当时世家大族的交往不仅局限于家族内部,同时也采用了师徒传授与家学相结合的文化传播方式与族外交往。世家大族对讲学授徒投入了极大热情,重视教育,积极讲学,并不断拓展自己家族人际关系网络的构建。这种由师徒关系构成的文缘,一方面为家族成员的知识习得提供了条件,有利于培养家族成员的文学素养,提高家族文化的影响力;另一方面他们可以通过所学同外部社会进行交流互动,将所学传授乡里,形成“师傅教十人,十人传百人”的师承教育定式,推动了家族成员所在的地域文学的发展进步。

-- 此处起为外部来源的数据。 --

(** X21: [main] publishes in one order: it sets the user name and the
    e-mail address of the repository, writes the output file, stages that
    path, commits under the message that ends with what the clock
    returned, and pushes to the remote the repository returned last under
    the name [origin]; each step at most once and none before the one
    before it returned; a run that pushes has done all of them. *)
Theorem main_publishes_in_order (w : world) tr :
  trace_of w (main parse_datetime pandas_text GITHUB_URL GIT_NAME GIT_EMAIL) = tr →
  let stamp := default EmptyString (last (stamps tr)) in
  let origin := default (mkRemote EmptyString 0%nat) (last (fetched tr)) in
  let steps := [Configured "user" "name" GIT_NAME; Configured "user" "email" GIT_EMAIL;
                Wrote "data/raw/covid_historical_data.parquet";
                Staged ["data/raw/covid_historical_data.parquet"];
                Committed ("Actualización datos COVID-19 " +:+ stamp); Pushed origin] in
  publication tr `prefix_of` steps ∧
  (pushed tr ≠ [] → publication tr = steps) ∧
  (commits tr ≠ [] → length (stamps tr) = 1%nat).
Proof.
  intros <-. explore w; cbn [fst snd]; read_trace; cbn [last default length].
  all: split; [eexists; reflexivity|].
  all: split; first [ reflexivity | by intros [] ].
Qed.



End PipelineFacts.

(** * The further properties on sample payloads and sample worlds *)

(** X1 on a sample. *)
Lemma transform_unreadable_date_witness :
  ("cases", [("1/22/20", 1); ("soon", 3)]) ∈ unreadable ∧
  "soon" ∈ dict_keys [("1/22/20", 1); ("soon", 3)] ∧
  parse_date "soon" = None ∧
  transform parse_date unreadable one_country = Raise ValueError.
Proof.
  assert (H1 : ("cases", [("1/22/20", 1); ("soon", 3)]) ∈ unreadable)
    by apply list_elem_of_here.
  assert (H2 : "soon" ∈ dict_keys [("1/22/20", 1); ("soon", 3)])
    by apply list_elem_of_further, list_elem_of_here.
  assert (H3 : parse_date "soon" = None) by reflexivity.
  split; [exact H1|]. split; [exact H2|]. split; [exact H3|].
  exact (transform_unreadable_date parse_date unreadable one_country _ _ _ H1 H2 H3).
Defined.

(** X2 on a sample. *)
Lemma transform_missing_series_witness :
  (is_Some (mapM parse_date (labels deaths_only)) ∧
   dict_get "cases" deaths_only = None ∧
   transform parse_date deaths_only one_country = Raise (KeyError "cases")) ∧
  (is_Some (mapM parse_date (labels cases_only)) ∧
   is_Some (dict_get "cases" cases_only) ∧ dict_get "deaths" cases_only = None ∧
   transform parse_date cases_only [] = Raise (KeyError "deaths")).
Proof.
  assert (H1 : is_Some (mapM parse_date (labels deaths_only))) by (eexists; evaluate).
  assert (H2 : is_Some (mapM parse_date (labels cases_only))) by (eexists; evaluate).
  assert (H3 : is_Some (dict_get "cases" cases_only)) by (eexists; reflexivity).
  split.
  - split; [exact H1|]. split; [reflexivity|].
    exact (proj1 (transform_missing_series parse_date deaths_only one_country H1) eq_refl).
  - split; [exact H2|]. split; [exact H3|]. split; [reflexivity|].
    exact (proj2 (transform_missing_series parse_date cases_only [] H2) H3 eq_refl).
Defined.

(** X3 on a sample. *)
Lemma transform_missing_population_witness :
  is_Some (mapM parse_date (labels scenario_A)) ∧
  is_Some (dict_get "cases" scenario_A) ∧ is_Some (dict_get "deaths" scenario_A) ∧
  Forall (λ d, dict_get "population" d = None) unpopulated ∧
  transform parse_date scenario_A unpopulated = Raise (KeyError "population").
Proof.
  assert (H1 : is_Some (mapM parse_date (labels scenario_A))) by (eexists; evaluate).
  assert (H2 : is_Some (dict_get "cases" scenario_A)) by (eexists; reflexivity).
  assert (H3 : is_Some (dict_get "deaths" scenario_A)) by (eexists; reflexivity).
  assert (H4 : Forall (λ d, dict_get "population" d = None) unpopulated)
    by (repeat constructor).
  split; [exact H1|]. split; [exact H2|]. split; [exact H3|]. split; [exact H4|].
  exact (transform_missing_population parse_date scenario_A unpopulated H1 H2 H3 H4).
Defined.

家族是明清云南地方的最基本单位,李大钊先生曾说:“原来(传统)中国的社会只是一群家族的集团,个人的个性、权力、自由都束缚禁锢在家族组之中,段不许他们有表现的机会。所以从前的中国,可以说是没有国家、没有个人,只有家族的社会。”[9]300古代云南地处边隅,其家族更为封闭,因此他们特别注重家学传承。明清时,随着科举在云南的实施,社会的流动性增强,地域文缘影响着文学家族的嬗变,尤其是师徒文缘为家族的嬗变注入强劲的的动力。正是这些交流和互动,促使云南明清时期云南地方文学不断发展和繁荣。